Regression vs. Machine Learning

What is the difference between other linear regression methods (like ordinary least squares) and machine learning? At what point is a statistical method called ‘machine learning’ instead of being called a statistical method?

If given the same data, would an OLS linear regression and a machine learning linear regression return different parameters?

1 Like

Hey there! This is a great question. I think at some point in our data science journeys we have all pondered the question of how and where statistics and machine learning differ. But before getting at that conundrum, I would love to answer the question on linear regression:

The OLS method gets us the analytical solution for the linear regression problem. But as the problem scales (i.e. more predictor variables or larger datasets), it becomes computationally harder to calculate the coefficients. One way to understand this would be to consider how big the design matrices start to look with tens of thousands of rows of data and the time it would take for a computer to calculate inverses, transposes, etc.
Here’s where gradient descent (and other optimization algorithms) come in. These are approximation methods to get to the coefficients in the linear regression problem faster. A gradient descent algorithm applied to the linear regression problem with the right learning rate should converge to the same solution as OLS, but faster.

Algorithms like gradient descent can handle loss functions other than mean squared error as well. Machine learning models like logistic regression or support vector machines do not have a closed-form solution like linear regression in which case approximate methods are all we have to try and find the coefficients that best model a problem.

Getting back to the ML vs Stats question, linear regression is a statistical model. But it is also a supervised machine learning model as it is a predictive model whose parameters are learned (by minimizing a loss function) from training data and applied to predict the target variable on test/validation/unknown data. OLS method provides an analytical solution for this purpose while the gradient descent algorithm (approximately) gets the best parameters much faster. (contd. below!)

4 Likes

I consulted a colleague who is well-versed in both statistics and ML to get a second opinion on the broader question and they had the following nuanced summary : :slight_smile:

Statistics and machine learning are not mutually exclusive (in other words, most “machine learning models” are also “statistical models”). However, as modern companies (and other entities) collect more and more data and want to analyze/leverage it, data scientists/statisticians/people-who-work-with-data have reached some of the limitations of traditional statistical methods and models. Luckily, advances in computer science and technology have enabled researchers to discover new algorithms and methods for fitting these models. When people use terms like “machine learning” and “data science” they are often referring to these newer algorithms, but the truth is that it’s all a natural extension of statistics to leverage advances in computer science and deal with big data (and a more diverse set of questions/goals).

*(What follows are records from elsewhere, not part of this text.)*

(* ===== verification/RunTerminatorProperties.v ===== *)
(** * The outcome of the loop and its terminal event

    Every outcome the agent loop returns has the terminal event of its kind; the
    invariant of the terminator. *)

From S2P Require Import Prelude JsString CanonicalJson Domain Events TaskState Schemas Patch SourceSnapshot Completion Verification JsonParse RunEvents EventPublisher EventPublisherFacts EventPublisherProperties ToolErrors AgentLoop AgentLoopFacts AgentLoopProtocol AgentLoopProperties RunTerminator.
From Stdlib Require Import QArith.
#[local] Open Scope Z_scope.

(** ** Outcomes *)

(** The exit code of the command is the one of the terminal event. *)
Definition exitCodeFits (code : Z) (event : RunEventDraft) : Prop :=
  match event with
  | ev_run_completed _ => code = 0
  | ev_run_failed _ => code ∈ [1; 4; 5; 6]
  | ev_run_budget_exceeded _ => code = 7
  | ev_run_incomplete _ => code = 8
  | ev_run_cancelled _ => code = 130
  | _ => False
  end.
Definition agrees (outcome : AgentLoopOutcome) : Prop :=
  exitCodeFits (terminalExitCode (lo_terminal outcome)) (lo_terminalEvent outcome).

Lemma fits_terminal code event : exitCodeFits code event -> isTerminalRunEvent event = true.
Proof. by destruct event. Qed.

Section Outcomes.
Context {W Continuation : Type}.
Notation State := (LoopState W Continuation).
Notation Loop := (@Loop W Continuation).

Definition Agrees {A} (m : Loop A) : Prop :=
  forall st, wp m (fun _ _ => True) (fun o _ => agrees o) (fun _ => True) st.

Lemma agrees_ret {A} (a : A) : Agrees (mret a).
Proof. done. Qed.
Lemma agrees_gets {A} (f : State -> A) : Agrees (gets f).
Proof. done. Qed.
Lemma agrees_update f : Agrees (update f).
Proof. done. Qed.
Lemma agrees_throws {A} e : Agrees (throws e : Loop A).
Proof. done. Qed.
Lemma agrees_returns {A} o : agrees o -> Agrees (returns o : Loop A).
Proof. by intros Ho st. Qed.
Lemma agrees_outside {A} (f : W -> A * W) : Agrees (outside f).
Proof. intros st. by apply wp_outside. Qed.
Lemma agrees_bind {A B} (m : Loop A) (f : A -> Loop B) : Agrees m -> (forall a, Agrees (f a)) -> Agrees (m ≫= f).
Proof. intros Hm Hf st. apply wp_bind. eapply wp_mono; [apply Hm|]. intros a st' _. apply Hf. Qed.
Lemma agrees_unless {A} (o : option A) f : (forall a, Agrees (f a)) -> Agrees (unless o f).
Proof. intros Hf. destruct o; [apply Hf|done]. Qed.
End Outcomes.
#[export] Hint Resolve agrees_ret agrees_gets agrees_update agrees_throws agrees_outside : loop_outcomes.

Ltac agreeing :=
  repeat (match goal with
          | |- Agrees (mbind _ _) => apply agrees_bind; [|intros ?]
          | |- Agrees (unless _ _) => apply agrees_unless; intros ?
          | |- Agrees (match ?x with _ => _ end) => destruct x
          | |- Agrees (let '(_, _) := ?x in _) => destruct x
          | |- Agrees (returns _) => apply agrees_returns; try done
          end || solve [auto with loop_outcomes]).

Section LoopOutcomes.
Context {W Continuation : Type}.
Notation State := (LoopState W Continuation).
Context (sha256Bytes : list Z -> string) (localeLe : jstring -> jstring -> bool)
  (numberText : jstring -> jstring) (runId sessionId : string).
Context (deps : LoopDeps W Continuation) (config : AgentLoopConfig) (startedAt : Q).

Lemma agrees_await : Agrees (await deps).
Proof. unfold await. agreeing. Qed.
Lemma agrees_awaitInTurn t fired : Agrees (awaitInTurn (W:=W) (Continuation:=Continuation) t fired).
Proof. intros st. by apply wp_awaitInTurn. Qed.
Lemma agrees_elapsedMs : Agrees (elapsedMs deps startedAt).
Proof. unfold elapsedMs. agreeing. Qed.
Hint Resolve agrees_await agrees_awaitInTurn agrees_elapsedMs : loop_outcomes.
Lemma agrees_budgetSnapshot : Agrees (budgetSnapshot deps startedAt).
Proof. unfold budgetSnapshot. agreeing. Qed.
Lemma agrees_publishing draft : Agrees (publishing sha256Bytes localeLe runId sessionId deps draft).
Proof.
  intros st. unfold wp, publishing. destruct (d_write _ _ _) as [answer w]. destruct (publish _ _ _ _ _ _ _ _ _ _) as [published p].
  by destruct published.
Qed.
Hint Resolve agrees_budgetSnapshot agrees_publishing : loop_outcomes.
Lemma agrees_publishDraft draft : Agrees (publishDraft sha256Bytes localeLe runId sessionId deps draft).
Proof. unfold publishDraft. agreeing. Qed.
Hint Resolve agrees_publishDraft : loop_outcomes.
Lemma agrees_publishAggregateUsage : Agrees (publishAggregateUsage sha256Bytes localeLe runId sessionId deps).
Proof. unfold publishAggregateUsage. agreeing. Qed.
Hint Resolve agrees_publishAggregateUsage : loop_outcomes.
Lemma agrees_failedWith {A} exitCode category code message retryable :
  exitCode ∈ [1; 4; 5; 6] -> Agrees (failedWith deps startedAt exitCode category code message retryable : Loop A).
Proof. intros. unfold failedWith. agreeing. Qed.
Lemma agrees_publishFailure {A} error : Agrees (publishFailure deps startedAt error : Loop A).
Proof.
  apply agrees_failedWith. unfold providerExitCode. repeat case_bool_decide; set_solver.
Qed.
Lemma agrees_publishInternalFailure {A} code message retryable :
  Agrees (publishInternalFailure sha256Bytes localeLe runId sessionId deps startedAt code message retryable : Loop A).
Proof. unfold publishInternalFailure. agreeing. apply agrees_failedWith. set_solver. Qed.
Lemma agrees_publishCancelled {A} :
  Agrees (publishCancelled sha256Bytes localeLe runId sessionId deps startedAt : Loop A).
Proof. unfold publishCancelled. agreeing. unfold agrees. cbn. set_solver. Qed.
Lemma agrees_publishBudget {A} exceeded :
  Agrees (publishBudget sha256Bytes localeLe runId sessionId deps startedAt exceeded : Loop A).
Proof. unfold publishBudget. agreeing. Qed.
Lemma agrees_publishIncomplete {A} reason control :
  Agrees (publishIncomplete sha256Bytes localeLe runId sessionId deps config startedAt reason control : Loop A).
Proof. unfold publishIncomplete. agreeing. Qed.
Hint Resolve agrees_publishFailure agrees_publishInternalFailure agrees_publishCancelled agrees_publishBudget
  agrees_publishIncomplete : loop_outcomes.
Lemma agrees_returnWhenAborted :
  Agrees (returnWhenAborted sha256Bytes localeLe runId sessionId deps config startedAt).
Proof. unfold returnWhenAborted. agreeing. Qed.
Hint Resolve agrees_returnWhenAborted : loop_outcomes.
Lemma agrees_consumeModelTurn stream timedOut turn :
  Agrees (consumeModelTurn sha256Bytes localeLe runId sessionId deps config stream timedOut turn).
Proof.
  revert timedOut turn. induction stream as [fired signal rest IH|fired|]; intros timedOut turn; cbn [consumeModelTurn]; agreeing.
Qed.
Lemma agrees_executeTool invocation : Agrees (executeTool deps invocation).
Proof.
  intros st. unfold wp, executeTool. destruct (d_execute _ _ _ _ _) as [[answer p] w].
  change (wp (_ ← await deps; mret answer) (fun _ _ => True) (fun o _ => agrees o) (fun _ => True)
            (st <| world := w |> <| publisher := p |>)).
  by apply wp_bind, wp_await.
Qed.
Hint Resolve agrees_consumeModelTurn agrees_executeTool : loop_outcomes.
Lemma agrees_settleCall inherited callId toolName continuation execution :
  Agrees (settleCall sha256Bytes localeLe runId sessionId deps config startedAt inherited callId toolName continuation execution).
Proof. unfold settleCall, acceptedFinish, beforeVerifiedRunCompleted. agreeing. Qed.
Lemma agrees_adopting call : Agrees (adopting deps call).
Proof.
  intros st. unfold wp, adopting. destruct (d_persist _ _) as [answer w]. destruct (adoptPendingCall _ _ _ _) as [adopted p].
  destruct adopted as [eventId|]; [|done].
  change (wp (_ ← await deps; mret eventId) (fun _ _ => True) (fun o _ => agrees o) (fun _ => True)
            (st <| world := w |> <| publisher := p |>)).
  by apply wp_bind, wp_await.
Qed.
Lemma agrees_recovering data : Agrees (recovering deps data).
Proof.
  intros st. unfold wp, recovering. destruct (d_persist _ _) as [answer w]. destruct (recoverAdoptedCall _ _ _) as [recovered p].
  destruct recovered; [|done]. apply agrees_await.
Qed.
Hint Resolve agrees_settleCall agrees_adopting agrees_recovering : loop_outcomes.
Lemma agrees_inheritCall call :
  Agrees (inheritCall sha256Bytes localeLe runId sessionId deps config startedAt call).
Proof. unfold inheritCall. agreeing. Qed.
Lemma agrees_persistTurnBoundary continuation pendingCall turn : Agrees (persistTurnBoundary deps continuation pendingCall turn).
Proof. unfold persistTurnBoundary. agreeing. Qed.
Lemma agrees_completedRun mode : Agrees (completedRun sha256Bytes localeLe runId sessionId deps startedAt mode).
Proof. unfold completedRun. agreeing. Qed.
Hint Resolve agrees_inheritCall agrees_persistTurnBoundary agrees_completedRun : loop_outcomes.
Lemma agrees_finalTurn step turn : Agrees (finalTurn sha256Bytes localeLe runId sessionId deps config startedAt step turn).
Proof.
  unfold finalTurn. agreeing.
  intros st. unfold wp. by destruct (_ (publisher st) (world st)) as [[? ?] ?].
Qed.
Lemma agrees_answered answer : Agrees (answered deps answer).
Proof. unfold answered. agreeing. Qed.
Hint Resolve agrees_finalTurn agrees_answered : loop_outcomes.
Lemma agrees_toolTurn step continuation response call :
  Agrees (toolTurn sha256Bytes localeLe numberText runId sessionId deps config startedAt step continuation response call).
Proof. unfold toolTurn. agreeing. Qed.
Hint Resolve agrees_toolTurn : loop_outcomes.
Lemma agrees_completedTurn step turn :
  Agrees (completedTurn sha256Bytes localeLe numberText runId sessionId deps config startedAt step turn).
Proof. unfold completedTurn. agreeing. Qed.
Lemma agrees_prepareRequest nextStep :
  Agrees (prepareRequest sha256Bytes localeLe runId sessionId deps config startedAt nextStep).
Proof. unfold prepareRequest. agreeing. Qed.
Hint Resolve agrees_completedTurn agrees_prepareRequest : loop_outcomes.
Lemma agrees_loopStep : Agrees (loopStep sha256Bytes localeLe numberText runId sessionId deps config startedAt).
Proof. unfold loopStep, beginStep, unfinishedTurn. agreeing. apply agrees_failedWith. set_solver. Qed.
(* ===== verification/RunSemantics.v ===== *)
(** * The runs of a session, as one state machine

    [src/events/phase9-run-event-semantics.ts]: the check that the writer makes
    of every prospective log and that every reader repeats.  It follows the
    turn boundaries and checkpoints of each run, and the adoption of a pending
    call of one run by the run that resumes it: the call that is adopted, the
    checkpoint it is adopted from, and the result it may be given.  Run states
    live in a map by run id; only the state of the event's run changes.  The
    context events, which the function checks first, are in
    [ContextSemantics]. *)

From S2P Require Import Prelude JsString Domain Events Patch Completion Verification RunEvents RunLog ContextSemantics PendingEffects.
#[local] Open Scope Z_scope.

(** ** State *)

Record InnerEffect : Type := { ie_kind : EffectKind; ie_observation : RecoveredToolObservation; ie_sessionSeq : Z }.

(** An event kept with its place in the session. *)
Record Placed (A : Type) : Type := { pl_data : A; pl_sessionSeq : Z }.
Arguments pl_data {A} _.
Arguments pl_sessionSeq {A} _.
Arguments Build_Placed {A} _ _.

Record RunSemanticState : Type := {
  rs_adoptions : gmap string PendingCallAdoptedPayload;
  rs_backend : option BackendSelectedPayload;
  rs_checkpoints : gmap string (Placed CheckpointCreatedPayload);
  rs_checkpointCalls : gmap string (option (Placed ToolCallRequestedPayload));
  rs_commandOutputs : gmap string CommandOutputAccumulator;
  rs_completedCalls : gmap string (Placed ToolCallCompletedPayload);
  rs_innerEffects : gmap string (list InnerEffect);
  rs_lastBoundaryTurn : Z;
  rs_latestCheckpointId : option string;
  rs_pendingCalls : jsmap string (Placed ToolCallRequestedPayload);
  rs_recoveredAdoptions : gset string;
  rs_recoveredEvents : gmap string ToolCallRecoveredPayload;
  rs_resolvedAdoptions : gset string;
  rs_started : RunStartedPayload }.
#[export] Instance RunSemanticState_eta : Eta RunSemanticState := fun r =>
  Build_RunSemanticState (rs_adoptions r) (rs_backend r) (rs_checkpoints r) (rs_checkpointCalls r)
    (rs_commandOutputs r) (rs_completedCalls r) (rs_innerEffects r) (rs_lastBoundaryTurn r)
    (rs_latestCheckpointId r) (rs_pendingCalls r) (rs_recoveredAdoptions r) (rs_recoveredEvents r)
    (rs_resolvedAdoptions r) (rs_started r).
Lemma facts_keep k x r s s' :
  run_facts k r s -> de_runId x <> r \/ isNeutral (de_data x) = true ->
  rs_adoptions s' = rs_adoptions s -> rs_completedCalls s' = rs_completedCalls s ->
  rs_innerEffects s' = rs_innerEffects s -> rs_recoveredAdoptions s' = rs_recoveredAdoptions s ->
  rs_recoveredEvents s' = rs_recoveredEvents s -> run_facts (k ++ [x]) r s'.
Proof.
  intros [F1 F2 F3 F4 F5 F6 F7 F8] Hx E1 E2 E3 E4 E5.
  assert (Hold : forall pre data, at_run (k ++ [x]) pre r data -> isNeutral data = false -> at_run k pre r data).
  { intros pre data [(-> & Hr & Hd)|H]%at_run_snoc Hn; [|done]. destruct Hx as [Hx|Hx]; congruence. }
  split; rewrite ?E1, ?E2, ?E3, ?E4, ?E5.
  - intros c a Ha. destruct (F1 c a Ha) as (Hc & pre & H). split; [done|]. exists pre. by apply at_run_app.
  - intros pre a H%Hold; [by eapply F2|done].
  - intros c p Hp. destruct (F3 c p Hp) as (pre & H). exists pre. by apply at_run_app.
  - intros pre d H%Hold; [by eapply F4|done].
  - intros c effect He. by apply durable_effect_app, F5.
  - intros pre data c H Hc. eapply F6; [apply Hold; [exact H|]|exact Hc].
    unfold isNeutral. rewrite Hc. by destruct data.
  - exact F7.
  - intros c d Hd. destruct (F8 c d Hd) as (pre & H & Hf). exists pre. split; [by apply at_run_app|done].
Qed.

(** ** The events that change it *)

Lemma failWhen_ok r seq b code message u : failWhen r seq b code message = Ok u -> b = false.
Proof. by destruct b. Qed.

Ltac passes H := repeat match type of H with
  | mbind _ _ = Ok _ => let u := fresh "u" in let Hu := fresh "Hcheck" in
      apply bind_ok in H as (u & Hu & H); try apply failWhen_ok in Hu
  end.

Lemma adoption_ok r seq runs d s s' :
  assertAdoption r seq runs d s = Ok s' ->
  rs_adoptions s !! pad_call_id d = None /\ s' = s <| rs_adoptions ::= <[pad_call_id d := d]> |>.
Proof.
  unfold assertAdoption. intros H. passes H. destruct (if pad_source_run_id d === r then None else runs !! pad_source_run_id d) as [source|]; [|done].
  destruct (rs_checkpointCalls source !! _) as [[call|]|]; try done. passes H.
  destruct (rs_checkpoints source !! _) as [checkpoint|]; [|done]. passes H. injection H as <-. split; [|done].
  by destruct (rs_adoptions s !! pad_call_id d).
Qed.

Lemma facts_adoption k x d s :
  de_data x = log_adopted d -> run_facts k (de_runId x) s -> rs_adoptions s !! pad_call_id d = None ->
  run_facts (k ++ [x]) (de_runId x) (s <| rs_adoptions ::= <[pad_call_id d := d]> |>).
Proof.
  intros Hx [F1 F2 F3 F4 F5 F6 F7 F8] Hnew. pose proof (at_run_last k x) as Hlast. rewrite Hx in Hlast.
  assert (Hold : forall pre data, at_run (k ++ [x]) pre (de_runId x) data -> data <> log_adopted d -> at_run k pre (de_runId x) data).
  { intros pre data [(-> & Hr & Hd)|H]%at_run_snoc Hn; [congruence|done]. }
  split; cbn.
  - intros c a [[<- <-]|[Hc Ha]]%lookup_insert_Some; [split; [done|by exists k]|].
    destruct (F1 c a Ha) as (E & pre & H). split; [done|]. exists pre. by apply at_run_app.
  - intros pre a [(-> & _ & Hd)|H]%at_run_snoc.
    + rewrite Hx in Hd. injection Hd as ->. apply lookup_insert_eq.
    + specialize (F2 _ _ H). rewrite lookup_insert_ne; [done|]. intros E. rewrite E in Hnew. congruence.
  - intros c p Hp. destruct (F3 c p Hp) as (pre & H). exists pre. by apply at_run_app.
  - intros pre d' H%Hold; [by eapply F4|done].
  - intros c effect He. by apply durable_effect_app, F5.
  - intros pre data c H Hc. eapply F6; [apply Hold; [exact H|]|exact Hc]. by intros ->.
  - exact F7.
  - intros c d' Hd. destruct (F8 c d' Hd) as (pre & H & Hf). exists pre. split; [by apply at_run_app|done].
Qed.
Lemma pending_patch_listed key :
  isOpen mark_patch key st -> key ∉ closedSet mark_patch st ->
  exists e, e ∈ pel_pendingPatches (ledgerOf st) /\ patchKey e = key.
Proof.
  intros [e He] Hc. exists e. pose proof (keyed_get _ _ _ _ (tb_patches _ ledger_tables) He) as Hk. split; [|done].
  cbn. rewrite list_elem_of_In, filter_In, <-list_elem_of_In. split; [by eapply jm_get_values|].
  unfold patchKey in Hk. rewrite Hk. by apply negb_true_iff, bool_decide_eq_false_2.
Qed.
Lemma unknown_command_listed key :
  isOpen mark_command key st -> key ∉ closedSet mark_command st ->
  exists e, e ∈ pel_unknownCommands (ledgerOf st) /\ commandKey e = key.
Proof.
  intros [e He] Hc. exists e. pose proof (keyed_get _ _ _ _ (tb_commands _ ledger_tables) He) as Hk. split; [|done].
  cbn. rewrite list_elem_of_In, filter_In, <-list_elem_of_In. split; [by eapply jm_get_values|].
  unfold commandKey in Hk. rewrite Hk. by apply negb_true_iff, bool_decide_eq_false_2.
Qed.
Lemma pending_call_listed key :
  isOpen mark_call key st -> exists e, e ∈ pel_pendingToolCalls (ledgerOf st) /\ callKey e = key.
Proof.
  intros [e He]. exists e. split; [by eapply jm_get_values|]. by eapply keyed_get; [apply (tb_calls _ ledger_tables)|].
Qed.
Lemma inner_effect_listed kind key call e :
  jm_get (kind, key) (ls_innerEffects st) = Some e -> rie_callId e = call ->
  (exists y, y ∈ l /\ closes y = Some (mark_call, (key.1, call))) \/
  (e ∈ pel_recoveredInnerEffects (ledgerOf st) /\ rie_sourceRunId e = key.1).
Proof.
  intros He <-. pose proof (keyed_get _ _ _ _ (tb_inner _ ledger_tables) He) as Hk. cbn in Hk. simplify_eq. cbn.
  destruct (decide ((rie_sourceRunId e, rie_callId e) ∈ ls_completedCalls st)) as [Hc|Hc].
  { left. by apply ledger_closed. }
  right. split; [|done]. rewrite list_elem_of_In, filter_In, <-list_elem_of_In.
  split; [by eapply jm_get_values|]. by apply negb_true_iff, bool_decide_eq_false_2.
Qed.
End Fold.

(** ** The recovered observation of a command fits

    [fitCommand] shortens the output of a command until its observation is at
    most [MAX_COMMAND_TOOL_OUTPUT_BYTES], which is also the bound the schema
    puts on a recovered result.  The loop ends: a channel of more than 70 bytes
    shrinks by a quarter, and below that the observation fits. *)

(** ** Bytes of concatenated text *)

Lemma byteLength_cons_le u s : byteLength s + 1 <= byteLength (u :: s) <= byteLength s + 3.
Proof.
  cbn [byteLength]. destruct (isHighSurrogate u).
  - destruct s as [|v r]; [cbn; lia|]. destruct (isLowSurrogate v) eqn:E; [|lia]. cbn [byteLength].
    assert (isHighSurrogate v = false) as -> by (unfold isHighSurrogate, isLowSurrogate in *; lia).
    assert ((v <? 0x80) = false /\ (v <? 0x800) = false) as [-> ->] by (unfold isLowSurrogate in E; lia). lia.
  - repeat case_match; lia.
Qed.

(** Text appended to [a] does not join a surrogate of [a]. *)
Definition startsClosed (b : jstring) : bool := match b with u :: _ => negb (isLowSurrogate u) | [] => true end.

Lemma byteLength_induction (P : jstring -> Prop) :
  P [] -> (forall u, P [u]) -> (forall u v r, P r -> P (v :: r) -> P (u :: v :: r)) -> forall s, P s.
Proof.
  intros H0 H1 H2. assert (H : forall n s, (length s <= n)%nat -> P s); [|intros s; by apply (H (length s))].
  induction n as [|n IH]; intros [|u [|v r]] Hl; cbn in Hl; try done; try lia. apply H2; apply IH; cbn; lia.
Qed.

Lemma byteLength_two u v r :
  byteLength (u :: v :: r) =
  if isHighSurrogate u && isLowSurrogate v then 4 + byteLength r else byteLength [u] + byteLength (v :: r).
Proof.
  destruct (isHighSurrogate u) eqn:Eu; cbn [andb].
  - destruct (isLowSurrogate v) eqn:Ev; cbn [byteLength]; rewrite Eu, Ev; done.
  - cbn [byteLength]. rewrite Eu. lia.
Qed.

Lemma byteLength_app_closed a b : startsClosed b = true -> byteLength (a ++ b) = byteLength a + byteLength b.
Proof.
  intros Hb. induction a as [|u|u v r IHr IHv] using byteLength_induction; [done| |].
  - destruct b as [|w b]; [cbn [app byteLength]; lia|]. cbn in Hb. apply negb_true_iff in Hb. cbn [app].
    rewrite byteLength_two, Hb, andb_false_r. done.
  - cbn [app] in *. rewrite !byteLength_two. destruct (_ && _); lia.
Qed.

Lemma byteLength_app_le a b : byteLength (a ++ b) <= byteLength a + byteLength b.
Proof.
  induction a as [|u|u v r IHr IHv] using byteLength_induction; [cbn; lia| |].
  - destruct b as [|w b]; [cbn [app byteLength]; lia|]. cbn [app]. rewrite byteLength_two.
    destruct (isHighSurrogate u && isLowSurrogate w) eqn:E; [|lia]. apply andb_true_iff in E as [Eu _].
    pose proof (byteLength_cons_le w b). assert (byteLength [u] = 3) by (cbn; by rewrite Eu). lia.
  - cbn [app] in *. rewrite !byteLength_two. destruct (_ && _); lia.
Qed.

(** A chunk that ends between two characters. *)
Definition endsClosed (a : jstring) : bool := match last a with Some u => negb (isHighSurrogate u) | None => true end.

Lemma byteLength_app_ends a b : endsClosed a = true -> byteLength (a ++ b) = byteLength a + byteLength b.
Proof.
  intros Ha. induction a as [|u|u v r IHr IHv] using byteLength_induction; [done| |].
  - unfold endsClosed in Ha. cbn in Ha. apply negb_true_iff in Ha. destruct b as [|w b]; [cbn [app byteLength]; lia|].
    cbn [app]. by rewrite byteLength_two, Ha.
  - assert (Hv : endsClosed (v :: r) = true) by exact Ha. specialize (IHv Hv). cbn [app] in *. rewrite !byteLength_two.
    destruct (isHighSurrogate u && isLowSurrogate v); [|lia]. rewrite IHr; [lia|]. destruct r as [|w r]; [done|]. exact Ha.
Qed.

Lemma byteLength_concat chunks :
  Forall (fun chunk => endsClosed chunk = true) chunks ->
  byteLength (concat chunks) = fold_right (fun chunk n => byteLength chunk + n) 0 chunks.
Proof. induction 1 as [|chunk chunks H _ IH]; [done|]. cbn [concat fold_right]. by rewrite byteLength_app_ends, IH. Qed.

(** ** Quoting grows text at most six times *)

Lemma byteLength_quoteUnit u : byteLength (quoteUnit u) <= 6 * byteLength [u] /\ byteLength (unicodeEscape u) = 6.
Proof.
  assert (Hx : byteLength (unicodeEscape u) = 6).
  { unfold unicodeEscape. pose proof (Z.mod_pos_bound (u / 4096) 16). pose proof (Z.mod_pos_bound (u / 256) 16).
    pose proof (Z.mod_pos_bound (u / 16) 16). pose proof (Z.mod_pos_bound u 16).
    assert (Hd : forall d r, 0 <= d < 16 -> byteLength (hexDigit d :: r) = 1 + byteLength r).
    { intros d r Hd. cbn [byteLength]. unfold isHighSurrogate, hexDigit. destruct (Z.ltb_spec d 10);
        rewrite (proj2 (Z.leb_gt 0xd800 _)) by lia; cbn [andb]; rewrite (proj2 (Z.ltb_lt _ 0x80)) by lia; done. }
    change (byteLength (0x5c :: 0x75 :: hexDigit (u / 4096 mod 16) :: hexDigit (u / 256 mod 16) :: hexDigit (u / 16 mod 16) :: [hexDigit (u mod 16)]))
      with (1 + (1 + byteLength (hexDigit (u / 4096 mod 16) :: hexDigit (u / 256 mod 16) :: hexDigit (u / 16 mod 16) :: [hexDigit (u mod 16)]))).
    rewrite !Hd by lia. done. }
  split; [|done]. pose proof (byteLength_cons_le u []) as Hu. change (byteLength []) with 0 in Hu.
  unfold quoteUnit. repeat (case_match; [first [rewrite Hx; lia|transitivity 6; [by vm_compute|lia]]|]). lia.
Qed.

Lemma startsClosed_quoteUnits s : startsClosed (quoteUnits s) = true.
Proof.
  destruct s as [|u r]; [done|]. cbn [quoteUnits]. destruct (isHighSurrogate u) eqn:Eh.
  - destruct r as [|v r]; [done|]. destruct (isLowSurrogate v); [|done]. cbn.
    unfold isHighSurrogate, isLowSurrogate in *. lia.
  - destruct (isLowSurrogate u) eqn:El; [done|]. unfold quoteUnit. repeat (case_match; [done|]). cbn. by rewrite El.
Qed.

Lemma byteLength_quoteUnits s : byteLength (quoteUnits s) <= 6 * byteLength s.
Proof.
  induction s as [|u|u v r IHr IHv] using byteLength_induction; [cbn; lia| |].
  - destruct (byteLength_quoteUnit u) as [H1 H2]. cbn [quoteUnits]. pose proof (byteLength_cons_le u []) as Hu.
    change (byteLength []) with 0 in Hu. destruct (isHighSurrogate u); [lia|].
    destruct (isLowSurrogate u); rewrite app_nil_r; lia.
  - destruct (byteLength_quoteUnit u) as [H1 H2]. pose proof (byteLength_cons_le u []) as Hu. change (byteLength []) with 0 in Hu.
    rewrite byteLength_two. remember (v :: r) as s eqn:Es. cbn [quoteUnits].
    destruct (isHighSurrogate u) eqn:Eh; cbn [andb]; subst s.
    + destruct (isLowSurrogate v) eqn:El; cbn [andb].
      * rewrite byteLength_two, Eh, El. cbn [andb]. lia.
      * rewrite byteLength_app_closed by apply startsClosed_quoteUnits. lia.
    + destruct (isLowSurrogate u); rewrite byteLength_app_closed by apply startsClosed_quoteUnits; lia.
Qed.

(** ** The shape of the observation *)

Lemma joinUnit_app c l k : l <> [] -> k <> [] -> joinUnit c (l ++ k) = joinUnit c l ++ c :: joinUnit c k.
Proof.
  intros Hl Hk. induction l as [|x l IH]; [done|]. destruct l as [|y l].
  - destruct k; [done|]. done.
  - change (joinUnit c ((x :: y :: l) ++ k)) with (x ++ c :: joinUnit c ((y :: l) ++ k)). rewrite IH by done.
    change (joinUnit c (x :: y :: l)) with (x ++ c :: joinUnit c (y :: l)). by rewrite <-app_assoc.
Qed.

That said, some people like to make a distinction between data analysis and predictive modeling/machine learning. Many statistical/ML models can be used for both purposes. For example, a linear regression model could be used to predict the amount of money that a particular customer will spend at a restaurant. In this context, it is a “machine learning model” because we are using it to train a computer to predict how much money someone will spend without explicitly telling the computer how to make that prediction. However, the same model can also be used to figure out (“analyze”) which customer attributes are most associated with spending. In that context, we might think of the regression model as a “data analysis technique”. However, the truth is that this step (of inspecting the model and understanding how it works) is an important part of machine learning/prediction anyways (to figure out ways that the model/data might be biased/inaccurate), so it’s kind of silly to try to draw lines in the sand.

4 Likes

Thank you for writing such a thorough & thoughtful response, I really appreciate it. This answers a few big questions for me and I was having difficulty parsing an answer from other resources I’ve looked through.

Is there a section the design matrices article you linked to is a part of? Getting to know the math better does a lot for my understanding of the material, and I don’t think it was in the Data Science career path (which I’m currently working through).

The stats/ML answer is really helpful. I’ve seen many articles where they’re used synonymously and then non-synonymously, so knowing the overlap and slight differences clears a lot of things up. I also found this video lecture from Andreas Müller helpful on explaining the slight distinction between the two, with machine learning being more focused on prediction and statistics focusing more on inference. (He’s the writer of Introduction to Machine Learning with Python from O’Reilly.)

The answer on OLS makes things much clearer, too. Having done a few OLS regressions in college with only ~250 observations and never more than 12 features, it was hard to wrap my head around the loss function and learning rates, which I’ve never encountered before.

Thank you again! This answer really helped. :slightly_smiling_face:

2 Likes

Sure thing, I’m glad it helped! :slight_smile:

So the matrix representation article is not part of the Data Scientist Career Path at the moment. It exists within the linear regression course within the Master Statistics with Python Skill Path. I’d highly recommend it for learning summary statistics, hypothesis testing, inference and linear regression models. If you’d just like a deep dive into Linear Regression, the Linear Regression in Python course is most suited for that.

1 Like

Thanks! I didn’t realize Master Stats with Python was an available skill path, I’m going to look through some of the lessons there as well to supplement the Data Science path. Much appreciated!